### Extracted records
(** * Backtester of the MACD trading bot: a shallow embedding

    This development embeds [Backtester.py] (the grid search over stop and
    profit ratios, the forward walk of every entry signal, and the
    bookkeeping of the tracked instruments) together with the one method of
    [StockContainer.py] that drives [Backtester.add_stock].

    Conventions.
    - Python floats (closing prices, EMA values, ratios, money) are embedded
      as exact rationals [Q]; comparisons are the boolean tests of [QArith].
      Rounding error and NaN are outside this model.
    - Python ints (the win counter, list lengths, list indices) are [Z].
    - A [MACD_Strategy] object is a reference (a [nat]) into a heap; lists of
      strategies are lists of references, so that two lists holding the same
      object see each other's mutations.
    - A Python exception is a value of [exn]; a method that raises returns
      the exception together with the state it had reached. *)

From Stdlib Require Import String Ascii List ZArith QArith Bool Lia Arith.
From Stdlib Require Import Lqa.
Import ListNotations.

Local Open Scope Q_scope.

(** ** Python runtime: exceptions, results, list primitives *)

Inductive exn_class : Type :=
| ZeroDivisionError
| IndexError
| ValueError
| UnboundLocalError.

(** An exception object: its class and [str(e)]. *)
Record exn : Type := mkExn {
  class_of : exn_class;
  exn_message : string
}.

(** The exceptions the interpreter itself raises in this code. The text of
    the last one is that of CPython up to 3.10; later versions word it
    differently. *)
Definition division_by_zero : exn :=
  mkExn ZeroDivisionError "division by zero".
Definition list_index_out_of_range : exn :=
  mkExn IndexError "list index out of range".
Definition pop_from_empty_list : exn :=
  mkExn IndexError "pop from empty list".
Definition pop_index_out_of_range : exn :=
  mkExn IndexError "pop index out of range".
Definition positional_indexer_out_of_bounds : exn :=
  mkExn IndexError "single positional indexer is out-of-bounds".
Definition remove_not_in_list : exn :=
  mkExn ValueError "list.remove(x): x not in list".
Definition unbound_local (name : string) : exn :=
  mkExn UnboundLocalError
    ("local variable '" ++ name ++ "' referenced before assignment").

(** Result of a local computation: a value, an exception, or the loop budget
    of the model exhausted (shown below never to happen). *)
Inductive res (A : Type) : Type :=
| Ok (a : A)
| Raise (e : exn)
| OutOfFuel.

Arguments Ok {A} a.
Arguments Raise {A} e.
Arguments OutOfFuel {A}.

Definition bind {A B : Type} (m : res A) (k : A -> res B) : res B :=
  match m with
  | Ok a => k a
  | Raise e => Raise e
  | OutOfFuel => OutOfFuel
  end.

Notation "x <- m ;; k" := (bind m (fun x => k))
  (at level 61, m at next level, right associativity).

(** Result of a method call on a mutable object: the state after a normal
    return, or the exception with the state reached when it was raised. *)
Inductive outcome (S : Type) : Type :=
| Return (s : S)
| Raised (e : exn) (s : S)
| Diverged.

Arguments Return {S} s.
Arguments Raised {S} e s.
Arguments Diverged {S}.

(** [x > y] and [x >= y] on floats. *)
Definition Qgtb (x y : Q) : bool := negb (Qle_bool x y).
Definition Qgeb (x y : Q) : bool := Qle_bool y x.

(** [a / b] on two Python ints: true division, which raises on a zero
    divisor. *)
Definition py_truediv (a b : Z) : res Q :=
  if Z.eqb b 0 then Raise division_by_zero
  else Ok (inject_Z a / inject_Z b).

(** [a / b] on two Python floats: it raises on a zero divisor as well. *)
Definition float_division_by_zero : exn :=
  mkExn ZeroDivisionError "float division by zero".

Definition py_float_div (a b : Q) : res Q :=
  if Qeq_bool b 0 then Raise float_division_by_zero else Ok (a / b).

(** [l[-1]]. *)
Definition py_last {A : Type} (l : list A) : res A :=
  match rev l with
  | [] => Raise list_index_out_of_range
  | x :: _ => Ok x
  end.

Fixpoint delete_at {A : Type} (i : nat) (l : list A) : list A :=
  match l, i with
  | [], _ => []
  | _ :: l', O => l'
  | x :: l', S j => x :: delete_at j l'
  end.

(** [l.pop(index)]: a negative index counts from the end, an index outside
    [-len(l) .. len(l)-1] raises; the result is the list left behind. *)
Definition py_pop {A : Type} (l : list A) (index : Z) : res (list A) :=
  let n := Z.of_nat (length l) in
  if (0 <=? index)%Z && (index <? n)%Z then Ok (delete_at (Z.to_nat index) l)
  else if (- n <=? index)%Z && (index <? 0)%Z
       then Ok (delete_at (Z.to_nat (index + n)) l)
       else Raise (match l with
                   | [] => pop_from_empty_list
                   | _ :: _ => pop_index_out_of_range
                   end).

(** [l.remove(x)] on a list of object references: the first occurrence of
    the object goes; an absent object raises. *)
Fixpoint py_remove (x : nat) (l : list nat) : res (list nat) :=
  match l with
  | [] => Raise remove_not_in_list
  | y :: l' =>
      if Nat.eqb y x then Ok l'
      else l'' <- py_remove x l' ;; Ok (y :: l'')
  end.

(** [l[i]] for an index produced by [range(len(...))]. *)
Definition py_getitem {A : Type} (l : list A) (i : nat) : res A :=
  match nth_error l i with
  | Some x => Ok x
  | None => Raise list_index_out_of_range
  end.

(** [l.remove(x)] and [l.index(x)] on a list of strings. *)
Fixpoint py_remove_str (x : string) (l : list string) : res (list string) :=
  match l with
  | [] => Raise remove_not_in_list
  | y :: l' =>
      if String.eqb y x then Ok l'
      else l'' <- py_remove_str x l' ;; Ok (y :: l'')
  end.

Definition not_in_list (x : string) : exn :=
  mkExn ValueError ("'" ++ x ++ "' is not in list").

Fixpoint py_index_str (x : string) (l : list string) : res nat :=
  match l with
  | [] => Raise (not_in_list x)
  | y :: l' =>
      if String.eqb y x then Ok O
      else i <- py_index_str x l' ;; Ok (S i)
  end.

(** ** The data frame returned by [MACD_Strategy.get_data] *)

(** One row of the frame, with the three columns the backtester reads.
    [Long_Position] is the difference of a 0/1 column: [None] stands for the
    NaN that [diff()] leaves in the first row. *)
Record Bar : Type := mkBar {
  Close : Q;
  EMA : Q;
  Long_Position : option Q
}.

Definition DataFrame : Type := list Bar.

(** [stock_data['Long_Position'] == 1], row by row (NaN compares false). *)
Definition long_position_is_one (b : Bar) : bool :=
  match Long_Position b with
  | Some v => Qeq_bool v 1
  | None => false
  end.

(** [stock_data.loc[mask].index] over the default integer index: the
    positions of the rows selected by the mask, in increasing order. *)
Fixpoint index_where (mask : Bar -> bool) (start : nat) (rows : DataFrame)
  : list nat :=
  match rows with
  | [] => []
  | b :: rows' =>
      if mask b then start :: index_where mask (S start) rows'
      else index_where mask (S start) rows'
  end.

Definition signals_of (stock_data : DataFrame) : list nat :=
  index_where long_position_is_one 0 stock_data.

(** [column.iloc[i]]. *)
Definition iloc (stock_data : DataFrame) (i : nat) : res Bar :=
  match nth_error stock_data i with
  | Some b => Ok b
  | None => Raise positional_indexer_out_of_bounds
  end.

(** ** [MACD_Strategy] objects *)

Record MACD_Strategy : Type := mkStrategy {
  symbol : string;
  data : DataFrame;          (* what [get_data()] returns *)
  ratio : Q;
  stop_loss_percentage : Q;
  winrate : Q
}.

...

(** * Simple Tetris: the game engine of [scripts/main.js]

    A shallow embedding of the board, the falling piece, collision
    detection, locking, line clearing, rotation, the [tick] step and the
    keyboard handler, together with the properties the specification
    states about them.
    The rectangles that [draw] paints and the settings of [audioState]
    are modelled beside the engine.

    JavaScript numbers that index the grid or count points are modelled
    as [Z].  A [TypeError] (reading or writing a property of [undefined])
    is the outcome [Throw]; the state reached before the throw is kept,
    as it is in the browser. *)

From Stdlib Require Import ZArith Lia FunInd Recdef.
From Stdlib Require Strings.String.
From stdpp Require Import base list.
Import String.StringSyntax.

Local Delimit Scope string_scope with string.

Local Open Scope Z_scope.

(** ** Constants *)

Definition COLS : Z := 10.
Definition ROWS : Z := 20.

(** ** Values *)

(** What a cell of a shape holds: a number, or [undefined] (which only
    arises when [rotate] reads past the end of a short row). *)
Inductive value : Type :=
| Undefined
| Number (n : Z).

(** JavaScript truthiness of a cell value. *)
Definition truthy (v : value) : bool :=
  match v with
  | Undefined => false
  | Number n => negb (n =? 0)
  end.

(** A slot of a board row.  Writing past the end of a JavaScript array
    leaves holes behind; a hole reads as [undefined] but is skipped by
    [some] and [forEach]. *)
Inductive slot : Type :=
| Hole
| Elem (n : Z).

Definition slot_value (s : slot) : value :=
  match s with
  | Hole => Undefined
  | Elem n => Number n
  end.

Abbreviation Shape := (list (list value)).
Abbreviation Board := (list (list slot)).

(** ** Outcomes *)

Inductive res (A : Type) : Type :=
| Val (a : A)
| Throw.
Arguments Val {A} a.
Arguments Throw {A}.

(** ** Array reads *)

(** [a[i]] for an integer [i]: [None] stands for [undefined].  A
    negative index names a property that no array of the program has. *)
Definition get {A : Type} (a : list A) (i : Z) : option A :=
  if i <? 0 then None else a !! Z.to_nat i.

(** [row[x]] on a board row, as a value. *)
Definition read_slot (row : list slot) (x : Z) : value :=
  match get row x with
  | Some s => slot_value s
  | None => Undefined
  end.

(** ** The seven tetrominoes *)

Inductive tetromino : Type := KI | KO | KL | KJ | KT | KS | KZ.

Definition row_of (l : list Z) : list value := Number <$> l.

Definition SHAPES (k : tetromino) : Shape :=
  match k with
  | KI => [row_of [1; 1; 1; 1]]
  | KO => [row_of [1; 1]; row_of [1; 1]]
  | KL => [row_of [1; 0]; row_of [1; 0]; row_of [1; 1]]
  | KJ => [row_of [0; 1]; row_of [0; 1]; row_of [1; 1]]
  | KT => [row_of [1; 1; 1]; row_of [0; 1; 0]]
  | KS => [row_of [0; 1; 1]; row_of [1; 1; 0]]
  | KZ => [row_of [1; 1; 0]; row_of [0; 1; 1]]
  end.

### Try it
Where a line above holds the string "negative", show that line.

### Output for this exercise
(** [l.pop(index)]: a negative index counts from the end, an index outside
    negative index names a property that no array of the program has. *)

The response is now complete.